Os registros de uso e as variações linguísticas de nível léxico aproximam o dicionário do co-enunciador usuário da língua. As variações diatópicas, incorporadas de forma destacada a partir do século XX, como parte integrante do espanhol, estão disponíveis a todo o mundo hispânico como elementos componentes de uma política em prol da unidade linguística e do pan-hispanismo. Nesse sentido, essas noções estão direcionadas a co-enunciadores que tanto podem estar deslocados do unicentrismo da península como fazer parte dela. Essa conjugação de todos os que

183 fazem parte da comunidade hispânica constrói o imaginário da língua como pertencente a todos e se recolhe ao dicionário para que todos possam usá-la, em princípio, sem distinções de territórios, estratos sociais ou períodos históricos. As políticas linguísticas da Real Academia voltadas para o pan-hispanismo acentuam a necessidade de reunir e registrar um imaginado repertório léxico comum disponível aos hispano-falantes em geral.

A preocupação recorrente com o recolhimento do léxico novo, com a atualização do dicionário, com a indicação das especialidades científicas se resgatam nos movimentos de incorporação e de apropriação da língua, em que a norma e o uso se correlacionam como regra, mas que incluem as variações com um papel de significação próprio. As concepções instituídas através dos prólogos e das entradas estão vinculadas à autoridade da instituição RAE e assinalam os conceitos de língua subjacentes à obra lexicográfica.

O dicionário geral, a língua e a ciência constroem uma relação que se estabelece a partir dos próprios papéis que desempenham na sociedade. O dicionário, como repertório que recolhe e concentra o léxico da língua, se responsabiliza pelo estabelecimento de uma norma, cuja gênese está na relação com a metodologia e com os princípios científicos de produção linguística. A presença de aspectos de caráter científico de forma cada vez mais específica faz com que o dicionário de língua busque, de forma reiterada, em relação à ciência, mencioná-la, apoderar-se de seus conceitos, adotar seus métodos. Nesse movimento se realiza um diálogo com o usuário, um co-enunciador instruído em consonância com o que é moderno e atual no momento em que se insere.

Os sentidos de língua e ciência representados no dicionário são atravessados pela mudança e pela permanência. As permanências constroem relações com a

184 preservação de memórias representadas nos dicionários e as mudanças se vinculam às diversificações que se instalam por força dos movimentos intelectuais, do uso da língua, das incorporações do léxico, dos avanços científicos trazidos à sociedade .

O instrumento linguístico de gramatização dicionário se responsabiliza por produzir os enlaces e apresentar esse universo ao usuário com o intento de parecer alcançar o grau máximo de neutralidade em seu discurso. Entretanto, ao buscar um distanciamento do que pode configurar a voz do lexicógrafo, o que é dito e o que

não é dito estão, da mesma forma, representados no dicionário.
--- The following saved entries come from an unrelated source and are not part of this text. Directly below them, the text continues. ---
(** A date that was parsed is a valid one. *)
Lemma parse_valid (other : JsString -> option Z) (text : JsString) (t : Z) :
  parse other text = Some t -> Z.abs t <= maxTime.
Proof.
  unfold parse, parseIso, TimeClip.
  destruct (readIsoFields text) as [t0|]; cbn [mbind option_bind].
  - destruct (bool_decide _ && (Z.abs t0 <=? maxTime)) eqn:E.
    + intros [= <-]. apply andb_true_iff in E as [_ E]. by apply Z.leb_le.
    + destruct (other text) as [t1|]; cbn; [|discriminate].
      destruct (Z.leb_spec (Z.abs t1) maxTime); [|discriminate]. by intros [= <-].
  - destruct (other text) as [t1|]; cbn; [|discriminate].
    destruct (Z.leb_spec (Z.abs t1) maxTime); [|discriminate]. by intros [= <-].
Qed.

(** An ISO text has twenty-four or twenty-seven units, none of them white
    space. *)
Lemma isoFormat_shape (t : Z) :
  Z.abs t <= maxTime ->
  (length (isoFormat t) <= 27)%nat
  /\ isoFormat t <> []
  /\ Forall (fun c => isWhiteSpace c = false) (isoFormat t).
Proof.
  intros Ht. unfold isoFormat, maxTime in *.
  pose proof (daysFromCivil_civilFromDays (t / msPerDay)) as Hc.
  destruct (civilFromDays (t / msPerDay)) as [[y m] d].
  destruct Hc as (Hday & Hm & Hd & Hy).
  assert (Hyb : -1000000 < y < 1000000).
  { assert (-700 <= (t / msPerDay + 719468) / 146097 <= 700)
      by (unfold msPerDay; Z.to_euclidean_division_equations; lia).
    lia. }
  destruct (isoYear_shape y Hyb) as (sign & sgn & Y & EY & HvY & Hsign & Hshape).
  pose proof (Z.mod_pos_bound t msPerDay ltac:(unfold msPerDay; lia)) as Htod.
  set (tod := t mod msPerDay) in *. unfold msPerDay in Htod.
  destruct (digits_spec 2 m) as (L1 & _ & D1); [simpl; lia | lia |].
  destruct (digits_spec 2 d) as (L2 & _ & D2); [simpl; lia | lia |].
  destruct (digits_spec 2 (tod / 3600000)) as (L3 & _ & D3);
    [simpl; Z.to_euclidean_division_equations; lia | lia |].
  destruct (digits_spec 2 (tod / 60000 mod 60)) as (L4 & _ & D4);
    [simpl; Z.to_euclidean_division_equations; lia | lia |].
  destruct (digits_spec 2 (tod / 1000 mod 60)) as (L5 & _ & D5);
    [simpl; Z.to_euclidean_division_equations; lia | lia |].
  destruct (digits_spec 3 (tod mod 1000)) as (L6 & _ & D6);
    [simpl; Z.to_euclidean_division_equations; lia | lia |].
  assert (Hws : forall l : JsString,
             Forall (fun c => (48 <= c <= 57)%N) l ->
             Forall (fun c => isWhiteSpace c = false) l).
  { intros l Hl. eapply Forall_impl; [exact Hl|]. intros c Hc. class_props. }
  assert (HY : (length (isoYear y) <= 7)%nat
               /\ Forall (fun c => isWhiteSpace c = false) (isoYear y)).
  { unfold isoYear. destruct ((0 <=? y) && (y <=? 9999)) eqn:E.
    - apply andb_true_iff in E as [E1%Z.leb_le E2%Z.leb_le].
      destruct (digits_spec 4 y) as (Hl & _ & Hdig); [simpl; lia | lia |].
      split; [lia | by apply Hws].
    - destruct (digits_spec 6 (Z.abs y)) as (Hl & _ & Hdig); [simpl; lia | lia |].
      split.
      + rewrite length_app, Hl. destruct (y <? 0); simpl; lia.
      + apply Forall_app. split; [|by apply Hws].
        destruct (y <? 0); by repeat constructor. }
  destruct HY as [HYl HYw].
  split; [|split].
  - rewrite !length_app, L1, L2, L3, L4, L5, L6. simpl. lia.
  - intros E. apply (f_equal length) in E.
    rewrite !length_app, L1 in E. simpl in E. lia.
  - rewrite !Forall_app.
    repeat split; try (by apply Hws); try exact HYw; by repeat constructor.
Qed.

End Dates.

Section Tidy.

Implicit Types (s : JsString) (c : N).

Lemma dropWhile_keep (p : N -> bool) s :
  (forall c, head s = Some c -> p c = false) -> dropWhile p s = s.
Proof.
  destruct s as [|c s]; [reflexivity|]. intros Hc. simpl.
  by rewrite (Hc c eq_refl).
Qed.

Lemma dropWhile_head (p : N -> bool) s c :
  head (dropWhile p s) = Some c -> p c = false.
Proof.
  induction s as [|d s IH]; [discriminate|]. simpl.
  destruct (p d) eqn:E; [exact IH|]. simpl. by intros [= <-].
Qed.

Lemma dropWhile_suffix (p : N -> bool) s : exists k, s = k ++ dropWhile p s.
Proof.
  induction s as [|d s [k IH]]; [by exists []|]. simpl.
  destruct (p d).
  - exists (d :: k). simpl. by f_equal.
  - by exists [].
Qed.

(** What is left after trimming neither starts nor ends with white space. *)
Lemma trim_ends s :
  (forall c, head (trim s) = Some c -> isWhiteSpace c = false)
  /\ (forall c, last (trim s) = Some c -> isWhiteSpace c = false).
Proof.
  unfold trim. set (a := dropWhile isWhiteSpace s).
  set (b := dropWhile isWhiteSpace (reverse a)). split; intros c Hc.
  - rewrite head_reverse in Hc.
    destruct (dropWhile_suffix isWhiteSpace (reverse a)) as [k Hk]. fold b in Hk.
    destruct b as [|x b'] eqn:Eb; [discriminate|].
    assert (Hl : last (reverse a) = Some c).
    { rewrite Hk. by rewrite last_app, Hc. }
    rewrite last_reverse in Hl. by apply (dropWhile_head isWhiteSpace s).
  - rewrite last_reverse in Hc. by apply (dropWhile_head isWhiteSpace (reverse a)).
Qed.

Lemma spaced_last s c : spaced s = true -> last s = Some c -> isWhiteSpace c = false.
Proof.
  induction s as [|d s IH]; [discriminate|]. simpl.
  intros [Hd Hs]%andb_true_iff. destruct s as [|e s].
  - intros [= <-]. simpl in Hd. rewrite andb_false_r, orb_false_r in Hd.
    by apply negb_true_iff.
  - intros Hl. by apply IH.
Qed.

Lemma replaceRuns_tidy_in s :
  spaced s = true -> replaceRuns [32%N] false s = s.
Proof.
  induction s as [|c s IH]; [reflexivity|]. simpl.
  intros [Hc Hs]%andb_true_iff. specialize (IH Hs).
  destruct (isWhiteSpace c) eqn:Ec.
  - simpl in Hc. apply andb_true_iff in Hc as [->%N.eqb_eq Hb].
    destruct s as [|d s]; [discriminate|]. simpl in Hb.
    apply negb_true_iff in Hb. simpl in *. rewrite Hb in *.
    by rewrite IH.
  - by rewrite IH.
Qed.

(** A tidy text is left alone by [normalize]. *)
Lemma normalize_tidy s : tidy s = true -> normalize s = s.
Proof.
  unfold tidy, normalize, replaceWhiteSpace.
  intros [Hh Hs]%andb_true_iff.
  assert (Et : trim s = s).
  { unfold trim. rewrite (dropWhile_keep _ s).
    - rewrite (dropWhile_keep _ (reverse s)); [apply reverse_involutive|].
      intros c Hc. rewrite head_reverse in Hc. by eapply spaced_last.
    - destruct s as [|d s]; [discriminate|]. intros c [= <-].
      by apply negb_true_iff. }
  rewrite Et. by apply replaceRuns_tidy_in.
Qed.

Lemma replaceRuns_spaced s (b : bool) :
  (forall c, last s = Some c -> isWhiteSpace c = false) ->
  spaced (replaceRuns [32%N] b s) = true
  /\ (b = true -> s <> [] -> startsBlank (replaceRuns [32%N] b s) = false).
Proof.
  revert b. induction s as [|c s IH]; intros b Hl; [done|].
  assert (Hl' : s <> [] -> forall d, last s = Some d -> isWhiteSpace d = false).
  { intros Hne d Hd. apply Hl. destruct s; [done | exact Hd]. }
  simpl. destruct (isWhiteSpace c) eqn:Ec.
  - assert (Hne : s <> []).
    { intros ->. specialize (Hl c eq_refl). congruence. }
    destruct (IH true (Hl' Hne)) as [Hs Hb]. specialize (Hb eq_refl Hne).
    destruct b.
    + split; [exact Hs | by intros _ _].
    + split; [|discriminate]. cbn [app spaced]. rewrite Hs, Hb. reflexivity.
  - assert (Hs : spaced (replaceRuns [32%N] false s) = true).
    { destruct s as [|d s']; [reflexivity|]. by apply (IH false), Hl'. }
    split.
    + cbn [spaced]. by rewrite Ec, Hs.
    + intros _ _. exact Ec.
Qed.

(** [normalize] yields a tidy text. *)
Lemma tidy_normalize s : tidy (normalize s) = true.
Proof.
  unfold normalize, replaceWhiteSpace.
  destruct (trim_ends s) as [Hh Hl]. revert Hh Hl.
  generalize (trim s) as t. intros t Hh Hl.
  unfold tidy. apply andb_true_iff. split; [|by apply replaceRuns_spaced].
  destruct t as [|c t]; [reflexivity|]. simpl.
  rewrite (Hh c eq_refl). simpl. by rewrite (Hh c eq_refl).
Qed.

(** Cutting a tidy text keeps it tidy unless the cut falls after a space. *)
Lemma spaced_take s (n : nat) :
  spaced s = true -> last (take n s) <> Some 32%N -> spaced (take n s) = true.
Proof.
  revert n. induction s as [|c s IH]; intros n Hs Hl; [by destruct n|].
  destruct n as [|n]; [reflexivity|]. simpl in *.
  apply andb_true_iff in Hs as [Hc Hs].
  assert (Hl' : last (take n s) <> Some 32%N).
  { intros E. apply Hl. destruct (take n s); [discriminate | exact E]. }
  rewrite (IH n Hs Hl'), andb_true_r.
  destruct (isWhiteSpace c) eqn:Ec; [|reflexivity]. simpl in *.
  apply andb_true_iff in Hc as [Hc Hb]. rewrite Hc. simpl.
  apply N.eqb_eq in Hc. subst c.
  destruct s as [|d s]; [discriminate|]. destruct n as [|n]; [by destruct Hl|].
  exact Hb.
Qed.

Lemma tidy_take s (n : nat) :
  tidy s = true -> last (take n s) <> Some 32%N -> tidy (take n s) = true.
Proof.
  unfold tidy. intros [Hh Hs]%andb_true_iff Hl.
  rewrite (spaced_take s n Hs Hl), andb_true_r.
  destruct s as [|c s]; [by destruct n|]. by destruct n.
Qed.

Lemma tidy_solid s : Forall (fun c => isWhiteSpace c = false) s -> tidy s = true.
Proof.
  intros Hs. unfold tidy. apply andb_true_iff. split.
  - destruct s as [|c s]; [reflexivity|]. apply Forall_cons in Hs as [Hc _].
    by rewrite Hc.
  - induction Hs as [|c s Hc Hs IH]; [reflexivity|]. simpl. by rewrite Hc, IH.
Qed.

(** A tidy prefix followed by a run without white space is tidy. *)
Lemma tidy_app_solid (pre s : JsString) :
  tidy (pre ++ [120%N]) = true -> s <> [] ->
  Forall (fun c => isWhiteSpace c = false) s -> tidy (pre ++ s) = true.
Proof.
  intros Hpre Hne Hs.
  destruct s as [|d s]; [done|]. apply Forall_cons in Hs as [Hd Hs].
  assert (Hsolid : spaced (d :: s) = true).
  { pose proof (tidy_solid (d :: s)) as Ht. unfold tidy in Ht.
    apply andb_true_iff in Ht as [_ Ht]; [exact Ht|]. by constructor. }
  unfold tidy in *. apply andb_true_iff in Hpre as [Hh Hsp].
  apply andb_true_iff. split.
  - destruct pre as [|c pre]; simpl; [by rewrite Hd | exact Hh].
  - clear Hh. induction pre as [|c pre IH]; [exact Hsolid|].
    cbn [app spaced] in *. apply andb_true_iff in Hsp as [Hc Hsp].
    rewrite (IH Hsp), andb_true_r.
    destruct pre as [|e pre]; [|exact Hc].
    simpl in *. by rewrite Hd.
Qed.

Lemma dropWhile_length (p : N -> bool) s : (length (dropWhile p s) <= length s)%nat.
Proof.
  destruct (dropWhile_suffix p s) as [k Hk].
  rewrite Hk at 2. rewrite length_app. lia.
Qed.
O que permanece e

o que muda nos prefácios e, também, nas entradas, assinalam as marcas desses

dizeres, cabendo ao co-enunciador identificá-las e estabelecer seus sentidos em

relação à língua e à ciência. De todo modo, o dicionário reforça a conjugação língua/ciência, associando-as para dar base à elaboração da obra e concretizando o vínculo enunciador instruído/co-enunciador instruído. Mantido o foco na incorporação de aportes da ciência, dá legitimidade a um instrumento que procura ser marcadamente científico.

O ethos do enunciador coincide com a imagem que projeta para seu co- enunciador: é um espelho em que eu-dicionário é também eu-leitor do dicionário. Nesse sentido, como dois do mesmo, constituem um só, verdadeiramente. Ao formarem essa imagem reflexiva, ambos coincidem e se fundem no instruído.